As 2016 waits for the knackers, I figured I’d go back to the predictions I made last January to see how far off I was.  While yes, I understand that I’m not supposed to look backwards, because the past is gaining on us and they’ve got the original papers on what we owe the future, well, I’m still a pessimist, so let’s see what I got wrong.  Or right.  

The January predictions are in italics.  My judgement is below them.

COP21 will take force.

Kinda sorta.  Then Trump got elected.  It’s hard to tell how much of the world is paying more than lip service to dealing with climate change, because you have to drill down below the surface noise in the media, and I’ve been wrapped up in other things. As noted below, China’s made carbon reduction a major part of their next five year plan, but whether they’ll pull it off is another thing entirely.

Entrepreneurs worldwide will realize there are fortunes to be made in shifting the world towards sustainability;

I don’t think I got that one.  Elon Musk still seems to be standing in solitary glory, although one might argue that Google and others’ moves to power their server farms with renewables falls here.  I don’t see entrepreneurs rushing to disrupt the carbon bubble and make fortunes thereby, and that’s really too bad.

Big Oil companies will be indicted and sued over their knowledge of climate change and actively suppressing public action on that knowledge

Indicted? No.  Sued, yes, although the one lawsuit appears to be Conservation Law Foundation v. ExxonMobil. And you can even donate money to the CLF to help them with this suit.   Then again, ExxonMobil’s current CEO got tapped to be the US Secretary of State, and I suspect he’ll get the job.  And that doesn’t even get into the whole Standing Rock conflict, which I didn’t predict at all.

We’ll finally get on with trying to adapt.

Who’s “we” in this case?  California’s trying as a state, although it’s always hard to tell how much is gesturing and posturing to try to satisfy various laws, and how much is real action.  The US national government is in trouble on this (see above), so it looks like adaptation will be more small scale than national here.  Elsewhere, China’s making it a major goal of their latest five year plan.

One tedious 2016 problem is that the mainstream American media will undoubtedly focus the vast majority of their attention on the 2016 campaigns, and for good reason: thanks to the Citizen’s United ruling, there’s a huge amount of potential ad revenue out there for them to suck up.  Perhaps I’m pessimistic, but I can’t see them getting away from the inane “politics as a horse race” for the next 11 months. 

Yeah, sorry, I got that mostly right.

We’ll have to watch the second-line and international media to see what the Obama administration, states like California, and the megacorps do (or don’t do) to implement COP21 or otherwise deal with climate change.  Hopefully, the rest of the world will be less caught up in the Trump/Clinton supermarathon, and rather more interested in deep decarbonization.

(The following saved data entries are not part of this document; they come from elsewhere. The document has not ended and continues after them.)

(** ** Outcomes *)

Inductive status := no_selection | no_channels | conflicted | stale_selection | reconciled | partial_failure | degraded.
#[export] Instance status_eq : EqDecision status.
Proof. solve_decision. Defined.

Record outcome := Outcome {
  o_status : status; o_effective : option Z; o_scoped : nat; o_excluded : nat; o_released : nat; o_enabled : nat;
  o_disabled : nat; o_failed : list Z; o_conflict : bool; o_error : option string }.

Definition sorted_failures (l : list Z) : list Z := merge_sort Z.le l.

Section reconcile.
Context {W : Type} `{!Client W}.

Definition api {A} (c : call A) : M W A := request c.

(** *** Which rules are live *)

Definition assigns_profiles (action : pyval) : bool :=
  match field action "type" with Some (PStr s) => bool_decide (s = "assign_channel_profile") | _ => false end.

(** [None]: the actions are no iterable. *)
Definition assigning (r : rule_row) : option bool :=
  match rule_actions r with
  | None => Some false
  | Some None => Some false
  | Some (Some (PList l)) => Some (existsb assigns_profiles l)
  | Some (Some (PDict _)) | Some (Some (PStr _)) => Some false
  | Some (Some _) => None
  end.

Fixpoint live_ids (rows : list rule_row) : result exc (gset Z) :=
  match rows with
  | [] => Ok ∅
  | r :: rows =>
      match assigning r with
      | None => Raise (Exc Other "TypeError" "object is not iterable")
      | Some b => let! ids := live_ids rows in Ok (if b then {[ rule_id r ]} ∪ ids else ids)
      end
  end.

Definition _query_live_profile_assigning_rule_ids : M W (gset Z) :=
  do! rows := api RuleRows in pure (live_ids (List.filter rule_enabled rows)).

Definition _resolve_live_rule_ids : M W (option (gset Z)) :=
  do! r := attempt _query_live_profile_assigning_rule_ids in
  ret (match r with Ok ids => Some ids | Raise _ => None end).

(** *** Cancellation, enumeration *)

Definition cancelled : exc := Exc Other "_ReconcileCancelled" "".
Definition is_cancelled (e : exc) : bool := bool_decide (exc_name e = "_ReconcileCancelled").

Definition _check_cancel : M W unit :=
  do! b := api CancelRequested in if b : bool then raise cancelled else ret tt.

(** [get_channels(page_size=...)] and the cap on the pages read. *)
Definition _CHANNEL_PAGE_SIZE : nat := 100.
Definition _MAX_CHANNEL_PAGES : nat := Z.to_nat 1000.

Fixpoint pages_from (fuel : nat) (number group : Z) (channels : list member) : M W (list member) :=
  match fuel with
  | O => ret channels
  | S fuel =>
      _check_cancel;;
      do! response := api (GetGroupChannels number group) in
      let channels := channels ++ results response in
      if match results response with [] => true | _ => negb (next response) end then ret channels
      else pages_from fuel (number + 1) group channels
  end.

Definition _fetch_group_channels (group : Z) : M W (list member) := pages_from _MAX_CHANNEL_PAGES 1 group [].

Definition owned_now (live : option (gset Z)) (m : member) : option Z :=
  if bool_decide (_ownership_state m live = owned) then m_id m else None.

Definition _recheck_newly_owned (group : Z) (live : option (gset Z)) : M W (gset Z) :=
  do! channels := _fetch_group_channels group in ret (list_to_set (omap (owned_now live) channels)).

(** *** Markers of released channels *)

Definition unmarked (cp : list (string * pyval)) : list (string * pyval) :=
  d_del ExecutorAssign.RULE_KEY (d_del ExecutorAssign.OWNER_KEY cp).

Definition _clear_ownership_marker (m : member) : M W unit :=
  match m_id m with
  | None => ret tt
  | Some id =>
      do! fresh := attempt (api (GetMember id)) in
      match fresh with
      | Ok (Member _ (PDict cp)) =>
          if d_mem ExecutorAssign.OWNER_KEY cp || d_mem ExecutorAssign.RULE_KEY cp
          then (do! _ := attempt (api (UpdateProperties id (unmarked cp))) in ret tt) else ret tt
      | _ => ret tt
      end
  end.

(** *** The channels *)

(** How many are owned, which were released, and the ids to reconcile. *)
Fixpoint classify (live : option (gset Z)) (channels : list member) : nat * list member * list Z :=
  match channels with
  | [] => (0%nat, [], [])
  | m :: channels =>
      let '(owned_count, released_channels, ids) := classify live channels in
      match m_id m with
      | None => (owned_count, released_channels, ids)
      | Some id =>
          match _ownership_state m live with
          | owned => (S owned_count, released_channels, ids)
          | unowned => (owned_count, released_channels, id :: ids)
          | released => (owned_count, m :: released_channels, id :: ids)
          end
      end
  end.

(** A bulk write per profile: those that were made, those that failed. *)
Fixpoint bulk_each (enabled : bool) (channels : list Z) (profiles : list Z) (made failed : list Z) : M W (list Z * list Z) :=
  match profiles with
  | [] => ret (made, failed)
  | p :: profiles =>
      _check_cancel;;
      do! r := attempt (api (BulkUpdateProfile p channels enabled)) in
      match r with
      | Ok _ => bulk_each enabled channels profiles (made ++ [p]) failed
      | Raise _ => bulk_each enabled channels profiles made (failed ++ [p])
      end
  end.

Definition without (dropped : gset Z) (ids : list Z) : list Z := List.filter (fun id => negb (bool_decide (id ∈ dropped))) ids.
Definition within (dropped : gset Z) (ids : list Z) : nat := List.length (List.filter (fun id => bool_decide (id ∈ dropped)) ids).

(** Every outcome past the classification. *)
Definition outcome_of (gid : Z) (excluded released : nat) (s : status) (scoped enabled disabled : nat) (failed : list Z)
    (error : option string) : outcome :=
  Outcome s (Some gid) scoped excluded released enabled disabled (sorted_failures failed) false error.

(** The profiles there are could not be read: the selected ones are enabled, none disabled. *)
Definition enable_selected_only (gid : Z) (live : option (gset Z)) (selection ids : list Z) (excluded released : nat) : M W outcome :=
  do! r := attempt (_recheck_newly_owned gid live) in
  match r with
  | Raise _ => ret (outcome_of gid excluded released degraded 0 0 0 [] (Some "enable-only ownership re-check fetch failed; no writes issued"))
  | Ok newly_owned =>
      let excluded := (excluded + within newly_owned ids)%nat in
      match without newly_owned ids with
      | [] => ret (outcome_of gid excluded released no_channels 0 0 0 [] None)
      | ids =>
          do! r := bulk_each true ids selection [] [] in let '(made, failed) := r in
          ret (outcome_of gid excluded released degraded (List.length ids) (List.length made) 0 failed
                 (Some "profile universe unavailable; exclusivity not enforced"))
      end
  end.

Definition apply_exclusively (gid : Z) (live : option (gset Z)) (selection universe_ids ids : list Z) (excluded released : nat) :
    M W outcome :=
  let chosen p := bool_decide (p ∈ selection) in
  match List.filter chosen universe_ids with
  | [] => ret (outcome_of gid excluded released stale_selection 0 0 0 [] None)
  | valid =>
      do! r := attempt (_recheck_newly_owned gid live) in
      match r with
      | Raise _ => ret (outcome_of gid excluded released degraded 0 0 0 [] (Some "ownership re-check fetch failed; no writes issued"))
      | Ok newly_owned =>
          let excluded := (excluded + within newly_owned ids)%nat in
          match without newly_owned ids with
          | [] => ret (outcome_of gid excluded released no_channels 0 0 0 [] None)
          | ids =>
              do! r := bulk_each true ids valid [] [] in let '(enabled_ok, failed_enable) := r in
              match failed_enable with
              | _ :: _ => ret (outcome_of gid excluded released partial_failure (List.length ids) (List.length enabled_ok) 0 failed_enable None)
              | [] =>
                  do! r := bulk_each false ids (List.filter (fun p => negb (chosen p)) universe_ids) [] [] in let '(disabled_ok, failed_disable) := r in
                  ret (outcome_of gid excluded released (match failed_disable with [] => reconciled | _ => partial_failure end)
                         (List.length ids) (List.length enabled_ok) (List.length disabled_ok) failed_disable None)
              end
          end
      end
  end.
(* ===== verification/ProfileSweep.v ===== *)
(** * Convergence of the accounts' rows and the sweep over all groups
    ([services/profile_reconcile.py]).

    The winning selection of every group is written to the accounts' rows that differ from it,
    under the groups' locks; then every effective group is reconciled once.  A sweep that
    finds another under way is dropped. *)
From S2P Require Import Prelude PyFloat PyValue PyText PyDict PyState ExecutorTypes ExecutorAssign ProfileReconcile.
From stdpp Require Import list gmap strings.
Open Scope Z_scope.
Open Scope py_scope.

Module ProfileSweep.
Import ProfileReconcile.

Definition row : Type := list (string * pyval).

(** ** Rows *)

Definition GROUP_SETTINGS_UPSERT_FIELDS : list string :=
  ["enabled"; "auto_channel_sync"; "auto_sync_channel_start"; "auto_sync_channel_end"; "custom_properties"].

Definition carried (current merged : row) (key : string) : row :=
  match dict_get current key with
  | Some v => if d_mem key merged then merged else d_set key v merged
  | None => merged
  end.

(** A partial row over the stored one: what it does not say is kept. *)
Definition merge_group_settings_row (current : option row) (incoming : row) : row :=
  let current := default [] current in
  let merged := match dict_get current "id" with Some PNone | None => incoming | Some _ => carried current incoming "id" end in
  foldl (carried current) merged GROUP_SETTINGS_UPSERT_FIELDS.

(** The winning selection of each group, sorted and without repetition; a group in conflict has
    none. *)
Definition winning (settings : group_settings) : gmap Z (list Z) :=
  omap (fun setting => if in_conflict (Some setting) then None else option_map sorted_set (_selection_from_setting (Some setting))) settings.

(** [(row.get("custom_properties") or {})]: anything else that is no dict raises when it is read. *)
Definition properties_of (r : row) : result exc row :=
  match dict_get r "custom_properties" with
  | Some (PDict cp) => Ok cp
  | Some v => if truthy v then Raise (Exc Other "AttributeError" "object has no attribute 'get'") else Ok []
  | None => Ok []
  end.

Definition ints (l : list Z) : pyval := PList (map PInt l).
(** [raw == list(desired)] for a row that selects what is desired. *)
Definition is_int (v : pyval) (z : Z) : bool := match v with PInt z' => z' =? z | _ => false end.
Fixpoint is_ints (l : list pyval) (desired : list Z) : bool :=
  match l, desired with
  | [], [] => true
  | v :: l, z :: desired => is_int v z && is_ints l desired
  | _, _ => false
  end.
Definition canonical (raw : option pyval) (desired : list Z) : bool :=
  match raw with Some (PList l) => is_ints l desired | _ => false end.

Definition group_of_row (r : row) : option Z := match dict_get r "channel_group" with Some (PInt g) => Some g | _ => None end.

(** The row as it is to be, when it differs. *)
Definition rewritten (cp : row) (desired : list Z) (r : row) : row :=
  d_set "custom_properties" (PDict (d_del "_ecm_channel_profile_conflict" (d_set "channel_profile_ids" (ints desired) cp))) r.

Definition row_to_write (win : gmap Z (list Z)) (r : row) : result exc (option (Z * row)) :=
  match (g ← group_of_row r; desired ← win !! g; Some (g, desired)) with
  | None => Ok None
  | Some (g, desired) =>
      let! cp := properties_of r in
      let current := sorted_set (default [] (_selection_from_setting (Some (PDict r)))) in
      if bool_decide (current = desired) && canonical (dict_get cp "channel_profile_ids") desired then Ok None
      else Ok (Some (g, rewritten cp desired r))
  end.

Fixpoint rows_to_write (win : gmap Z (list Z)) (rows : list row) : result exc (list (Z * row)) :=
  match rows with
  | [] => Ok []
  | r :: rows =>
      let! o := row_to_write win r in
      let! rest := rows_to_write win rows in
      Ok (match o with Some p => p :: rest | None => rest end)
  end.

Section sweep.
Context {W : Type} `{!Client W}.

(** [async with acquire_effective_group_locks(gids): m]: the locks in ascending order. *)
Fixpoint with_locks {A} (gids : list Z) (m : M W A) : M W A :=
  match gids with
  | [] => m
  | g :: gids => api (AcquireLock g);; ExecutorTypes.always (with_locks gids m) (api (ReleaseLock g))
  end.

(** How many accounts were written, how many failed; [true] when the accounts could not be
    listed. *)
Record normalization := Normalized { normalized_accounts : nat; failed_accounts : nat; fetch_failed : bool }.

Fixpoint normalize_accounts (settings : group_settings) (accounts : list account) (done : normalization) : M W normalization :=
  match accounts with
  | [] => ret done
  | a :: accounts =>
      do! stop := api CancelRequested in
      if stop : bool then ret done
      else match a_id a with
      | None => normalize_accounts settings accounts done
      | Some aid =>
          do! rows := pure (rows_to_write (winning settings) (a_groups a)) in
          match rows with
          | [] => normalize_accounts settings accounts done
          | _ =>
              do! gids := pure (traverse (effective settings) (map fst rows)) in
              do! r := attempt (with_locks (sorted_set gids) (api (UpdateGroupSettings aid (map snd rows)))) in
              normalize_accounts settings accounts
                match r with
                | Ok _ => Normalized (S (normalized_accounts done)) (failed_accounts done) (fetch_failed done)
                | Raise _ => Normalized (normalized_accounts done) (S (failed_accounts done)) (fetch_failed done)
                end
          end
      end
  end.

Definition normalize_group_selections (settings : group_settings) : M W normalization :=
  if bool_decide (winning settings = ∅) then ret (Normalized 0 0 false)
  else
    do! accounts := attempt (api GetAccounts) in
    match accounts with
    | Raise _ | Ok None => ret (Normalized 0 1 true)
    | Ok (Some accounts) => normalize_accounts settings accounts (Normalized 0 0 false)
    end.

(** ** The sweep *)

Record tally := Tally {
  groups_reconciled : nat; groups_partial_failure : nat; groups_degraded : nat; groups_errored : nat; groups_conflicted : nat;
  accounts_normalized : nat; accounts_normalize_failed : nat; selected_groups : nat; channels_scoped : nat }.

Definition counted (r : result exc outcome) (t : tally) : tally :=
  let count a b c e f scoped := Tally (groups_reconciled t + a) (groups_partial_failure t + b) (groups_degraded t + c) (groups_errored t + e)
    (groups_conflicted t + f) (accounts_normalized t) (accounts_normalize_failed t) (selected_groups t) (channels_scoped t + scoped) in
  match r with
  | Raise _ => count 0 0 0 1 0 0
  | Ok o =>
      match o_status o with
      | reconciled => count 1 0 0 0 0 (o_scoped o)
      | partial_failure => count 0 1 0 0 0 (o_scoped o)
      | degraded => count 0 0 1 0 0 (o_scoped o)
      | conflicted => count 0 0 0 0 1 0
      | no_selection | no_channels | stale_selection => t
      end
  end%nat.

Fixpoint sweep_groups (settings : group_settings) (live : option (gset Z)) (revalidate : bool) (gids : list Z) (t : tally) : M W tally :=
  match gids with
  | [] => ret t
  | g :: gids =>
      do! stop := api CancelRequested in
      if stop : bool then ret t
      else
        do! r := attempt (reconcile_group_profiles settings g (Some live) revalidate) in
        sweep_groups settings live revalidate gids (counted r t)
  end.

(** [revalidate]: the client can read the settings again. *)
Definition _run_selected_group_sweep (given : option group_settings) (revalidate : bool) : M W tally :=
  do! settings := match given with Some s => ret (Ok s) | None => attempt (api GetGroupSettings) end in
  match settings with
  | Raise _ => ret (Tally 0 0 0 1 0 0 0 0 0)
  | Ok settings =>
      (do! _ := attempt (api ReviewConflicts) in ret tt);;
      do! n := attempt (normalize_group_selections settings) in
      let n := match n with Ok n => n | Raise _ => Normalized 0 0 false end in
      do! live := _resolve_live_rule_ids in
      let target_gids := groups_with_selection settings in
      do! gids := pure (dedupe_gids_by_effective_group settings target_gids) in
      sweep_groups settings live revalidate gids
        (Tally 0 0 0 0 0 (normalized_accounts n) (failed_accounts n) (List.length target_gids) 0)
  end.

(** ** One sweep at a time *)

Record process := Process { _sweep_in_progress : bool; world : W }.

Definition in_world {A} (m : M W A) : M process A :=
  fun s => let '(r, w) := m (world s) in (r, Process (_sweep_in_progress s) w).

(** [None]: queued behind the sweep under way. *)
Definition reconcile_all_selected_groups (given : option group_settings) (revalidate : bool) : M process (option tally) :=
  do! busy := gets _sweep_in_progress in
  if busy : bool then ret None
  else
    modify (fun s => Process true (world s));;
    do! t := ExecutorTypes.always (in_world (_run_selected_group_sweep given revalidate)) (modify (fun s => Process false (world s))) in
    ret (Some t).

End sweep.
End ProfileSweep.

Nope.  Yay!  The good news is that California and the Obama administration’s actions after November have actually made it into the mainstream US press, so even though I got that part wrong, I’m happy that the lamestream media (I’m still pissed about how they covered the presidential race) seems to be trying to deal with other bits of reality.

In other news, I suspect the weather will get more chaotic, and a lot of people will suffer. 

Yes.  To quote Wikipedia, “The 2016 Atlantic Hurricane Season was the most active and costliest since 2012, and the deadliest since 2005.”  New York City received 27.5 inches of snow on January 22-23, 2016, the most it’s ever recorded as having received.  There was typhoon Meranti, which was bigger than Typhoon Haiyan a few years ago.  In California, the super El Nino failed to deliver the promised rain (ironically, we’re getting more now in the La Nina) .  Unfortunately, that El Nino caused a huge drought in East and southern Africa, and the resulting crop failures are leading to a looming famine.  While this is cherry-picking, yes, there was extreme weather.

Still, extreme climate change would turn most of the Mississippi River basin tropical, more like the current Amazon.  When you look what the current storms are doing to the area, you can kind of see how it might get there, with increased floods in the winter and possibly in the summer (depending on hurricane tracks) and increased heat in the summer.

This seems to be true (see Floodlist), although I hesitate to say it because it could be confirmation bias.  It looks like the rainfall patterns of the future are already taking shape, well before the heat comes.  When I wrote Hot Earth Dreams, I wasn’t sure whether it would heat up, then the weather would change, they would change in lockstep, or the weather would change faster than it heated up.  I may be wrong, but the latter appears to be what’s happening.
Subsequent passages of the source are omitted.